1775 Kazakh rebellion

Movement of Köktemir or Sapura's Rebellion — arose in the autumn of 1775 and was a new form of struggle after the tragic events of spring and summer, when the unrest of the Kazakhs in the Junior Jüz was brutally suppressed by punitive detachments.

==Uprising==
In September 1775, a man appeared in the Tabyn and Tama clans of the Junior Zhuz, whose name was a legend. The Kazakhs called him "Köktemir", or Invisible. Considering himself Pugachev's successor, Köktemir man campaigned for the continuation of the struggle. His appeals were very popular in the villages of the Junior Zhuz.

Later it turned out that the Köktemir person is 22-year-old Sapura from the Tabyn clan.

In the spring of 1776, the detachments of Seydala Sultan made a series of campaigns against the Bashkirs, who participated in punitive expeditions. Along the border line, it became restless again, the Kazakh detachments began to attack the fortresses, burn fodder and food, and capture prisoners.
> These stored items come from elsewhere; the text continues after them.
(** json.hpp 8611-8688, without comments. A null byte ends the input. *)
Definition scan (s : std_string) : token * std_string :=
  match skip_whitespace s with
  | [] => (TEnd, [])
  | c :: s =>
      if c =? 91 then (TBeginArray, s)
      else if c =? 93 then (TEndArray, s)
      else if c =? 123 then (TBeginObject, s)
      else if c =? 125 then (TEndObject, s)
      else if c =? 58 then (TNameSep, s)
      else if c =? 44 then (TValueSep, s)
      else if c =? 116 then scan_literal (str "rue") TTrue s
      else if c =? 102 then scan_literal (str "alse") TFalse s
      else if c =? 110 then scan_literal (str "ull") TNull s
      else if c =? 34 then
        match scan_string (S (length s)) [] s with Some (buffer, s) => (TString buffer, s) | None => (TError, s) end
      else if (c =? 45) || is_digit c then scan_number c s
      else if c =? 0 then (TEnd, s)
      else (TError, s)
  end.

(** json.hpp 8579-8591. *)
Definition skip_bom (s : std_string) : option std_string :=
  if starts_with [0xEF; 0xBB; 0xBF] s then Some (drop 3 s)
  else if starts_with [0xEF] s then None
  else Some s.

(** json.hpp 8602-8609: the first call of [scan]. *)
Definition scan_first (s : std_string) : token * std_string :=
  match skip_bom s with
  | Some s => scan s
  | None => (TError, s)
  end.

End WithFloat.

(** ** Lemmas: every token takes text *)

Lemma get_codepoint_shorter fs : forall cp s cp' s', get_codepoint fs cp s = Some (cp', s') -> (length s' <= length s)%nat.
Proof.
  induction fs as [|f fs IH]; intros cp s cp' s' H; cbn in H; [by injection H as _ <-|].
  destruct s as [|c s]; [done|]. destruct (hex_digit c); [|done]. apply IH in H. cbn. lia.
Qed.

Lemma scan_unicode_shorter s b s' : scan_unicode s = SAdd b s' -> (length s' <= length s)%nat.
Proof.
  unfold scan_unicode. destruct (get_codepoint _ _ _) as [[cp1 s1]|] eqn:E1; [|done]. apply get_codepoint_shorter in E1.
  destruct (_ && _).
  - destruct s1 as [|c1 [|c2 s2]]; [done..|]. destruct (_ && _); [|done].
    destruct (get_codepoint _ _ s2) as [[cp2 s3]|] eqn:E2; [|done]. apply get_codepoint_shorter in E2.
    destruct (_ && _); [|done]. intros [= <- <-]. cbn in *. lia.
  - destruct (_ && _); [done|]. intros [= <- <-]. done.
Qed.

Lemma next_byte_shorter rs : forall added s b s', next_byte_in_range rs added s = SAdd b s' -> (length s' <= length s)%nat.
Proof.
  induction rs as [|r rs IH]; intros added s b s' H; cbn in H; [by injection H as _ <-|].
  destruct s as [|c s]; [done|]. destruct (in_range r c); [|done]. apply IH in H. cbn. lia.
Qed.

Lemma next_byte_not_end rs : forall added s s', next_byte_in_range rs added s <> SEnd s'.
Proof.
  induction rs as [|r rs IH]; intros added s s'; cbn; [done|]. destruct s as [|c s]; [done|]. by destruct (in_range r c).
Qed.

Lemma scan_unicode_not_end s s' : scan_unicode s <> SEnd s'.
Proof. unfold scan_unicode. repeat case_match; done. Qed.

Lemma scan_escape_shorter s b s' : scan_escape s = SAdd b s' -> (length s' < length s)%nat.
Proof.
  destruct s as [|c s]; [done|]. cbn. repeat (case_match; [intros [= <- <-]; lia|]).
  case_match; [|done]. intros H'. apply scan_unicode_shorter in H'. lia.
Qed.

Lemma scan_escape_not_end s s' : scan_escape s <> SEnd s'.
Proof. destruct s as [|c s]; [done|]. cbn. repeat (case_match; [done|]). case_match; [apply scan_unicode_not_end|done]. Qed.

Lemma scan_char_add s b s' : scan_char s = SAdd b s' -> (length s' < length s)%nat.
Proof.
  destruct s as [|c s]; [done|]. cbn. destruct (c =? 34); [done|]. destruct (c =? 92).
  { intros H. apply scan_escape_shorter in H. lia. }
  destruct (is_control c); [done|]. destruct (is_plain c); [intros [= <- <-]; lia|].
  destruct (lead_ranges c); [|done]. intros H. apply next_byte_shorter in H. lia.
Qed.

Lemma scan_char_end s s' : scan_char s = SEnd s' -> (length s' < length s)%nat.
Proof.
  destruct s as [|c s]; [done|]. cbn. destruct (c =? 34); [intros [= <-]; lia|].
  destruct (c =? 92); [by intros ?%scan_escape_not_end|]. destruct (is_control c); [done|]. destruct (is_plain c); [done|].
  destruct (lead_ranges c); [|done]. by intros ?%next_byte_not_end.
Qed.

Lemma scan_string_shorter fuel : forall buf s b s', scan_string fuel buf s = Some (b, s') -> (length s' < length s)%nat.
Proof.
  induction fuel as [|fuel IH]; intros buf s b s' H; cbn in H; [done|]. destruct (scan_char s) as [bs s1|s1|] eqn:E; [| |done].
  - apply IH in H. apply scan_char_add in E. lia.
  - injection H as <- <-. by apply scan_char_end.
Qed.

(** A turn per character is enough for a string. *)
Lemma scan_string_fuel fuel fuel' : forall buf s,
  (length s < fuel)%nat -> (length s < fuel')%nat -> scan_string fuel buf s = scan_string fuel' buf s.
Proof.
  revert fuel'. induction fuel as [|fuel IH]; intros fuel' buf s L L'; [lia|]. destruct fuel' as [|fuel']; [lia|].
  cbn. destruct (scan_char s) as [bs s1|s1|] eqn:E; [|done..]. apply scan_char_add in E. apply IH; lia.
Qed.

Lemma scan_digits_shorter s : forall st buf b f s', scan_digits st buf s = Some (b, f, s') -> (length s' <= length s)%nat.
Proof.
  induction s as [|c s IH]; intros st buf b f s' H; cbn in H; [by destruct (num_accepts st); [injection H as _ _ <-|]|].
  destruct (num_next st c); try (apply IH in H; cbn; lia); [by injection H as _ _ <-|done].
Qed.

Section Consumption.
Context {FL : FloatLib}.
Large groups of rebels, numbering 10 thousand people, attacked fortresses, settlements and cities. Attacks were made on the Verkhneuralsk, Tanalytsk, Orsk fortresses, on the Iletsk defense and Orenburg.

Frightened by the new echoes of the Pugachev's rebellion, the government of Catherine II began to bribe the feudal elite of the Junior Zhuz. Thus, back in February 1776, Dusaly Sultan, along with many other feudal lords, withdrew from the uprising. This caused a split in the camp of Köktemir, and fearing new repressions, the rebellious Kazakhs migrated deep into the steppes.

== Results ==

The Kazakh population resisted attempts to consolidate colonial rule, and the uprisings that took place in Kazakhstan between 1773 and 1775 led to the issuance of an imperial decree on August 27, 1782, which can be considered a concession to tsarism. According to this decree, which was handed over for execution to the governor-general Apukhtin, the Kazakhs of the younger zhuz were allowed to drive cattle through Yaik, but subject to an agreement with the owners of the land plots and the payment of a certain fee: due to lack of fodder, their cattle was let into the lands of those regions, then, depending on the possibility and convenience, if they want to hire the land, and they want to give it for rent, then act as in such cases it is customary between subjects by voluntary agreement.